• _What you should do_
Count every line in the data below that includes "forall", and give only the result.

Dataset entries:
_ _ _ _
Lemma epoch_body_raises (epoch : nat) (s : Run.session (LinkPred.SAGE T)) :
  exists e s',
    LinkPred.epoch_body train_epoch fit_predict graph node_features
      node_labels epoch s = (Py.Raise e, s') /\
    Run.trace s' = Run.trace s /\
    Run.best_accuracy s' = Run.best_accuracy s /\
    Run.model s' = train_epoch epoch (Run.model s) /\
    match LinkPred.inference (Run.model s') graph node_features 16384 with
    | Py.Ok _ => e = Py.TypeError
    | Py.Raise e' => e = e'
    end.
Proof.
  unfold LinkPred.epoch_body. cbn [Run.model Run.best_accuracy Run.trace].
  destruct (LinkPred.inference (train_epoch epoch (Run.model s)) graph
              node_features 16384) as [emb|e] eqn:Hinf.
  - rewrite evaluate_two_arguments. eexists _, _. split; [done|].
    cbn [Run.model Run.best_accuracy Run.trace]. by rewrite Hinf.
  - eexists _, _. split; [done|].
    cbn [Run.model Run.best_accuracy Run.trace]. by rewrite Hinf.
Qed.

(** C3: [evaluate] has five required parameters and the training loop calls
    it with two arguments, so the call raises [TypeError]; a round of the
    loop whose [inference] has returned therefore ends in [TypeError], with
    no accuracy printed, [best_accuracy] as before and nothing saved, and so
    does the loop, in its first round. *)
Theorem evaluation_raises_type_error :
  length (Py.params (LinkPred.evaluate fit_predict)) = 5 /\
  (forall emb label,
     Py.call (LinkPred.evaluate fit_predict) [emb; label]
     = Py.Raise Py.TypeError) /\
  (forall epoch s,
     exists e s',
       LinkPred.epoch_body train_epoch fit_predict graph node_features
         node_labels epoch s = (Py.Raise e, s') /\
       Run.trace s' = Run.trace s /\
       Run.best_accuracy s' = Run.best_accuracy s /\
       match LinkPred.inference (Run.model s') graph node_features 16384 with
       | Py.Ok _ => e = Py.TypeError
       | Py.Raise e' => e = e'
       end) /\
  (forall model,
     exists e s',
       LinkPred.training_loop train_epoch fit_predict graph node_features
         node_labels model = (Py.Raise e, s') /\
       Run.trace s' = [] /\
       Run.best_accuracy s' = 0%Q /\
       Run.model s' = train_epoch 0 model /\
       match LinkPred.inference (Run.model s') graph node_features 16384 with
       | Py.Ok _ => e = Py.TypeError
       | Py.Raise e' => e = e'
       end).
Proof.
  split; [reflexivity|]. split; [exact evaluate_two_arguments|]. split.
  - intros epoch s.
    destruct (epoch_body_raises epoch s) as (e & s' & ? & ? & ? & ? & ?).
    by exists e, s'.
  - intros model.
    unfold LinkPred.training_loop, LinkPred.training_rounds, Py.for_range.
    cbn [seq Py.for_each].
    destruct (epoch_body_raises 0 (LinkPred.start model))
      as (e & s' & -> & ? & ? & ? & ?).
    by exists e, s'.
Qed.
_ _ _ _
• _Task result_
3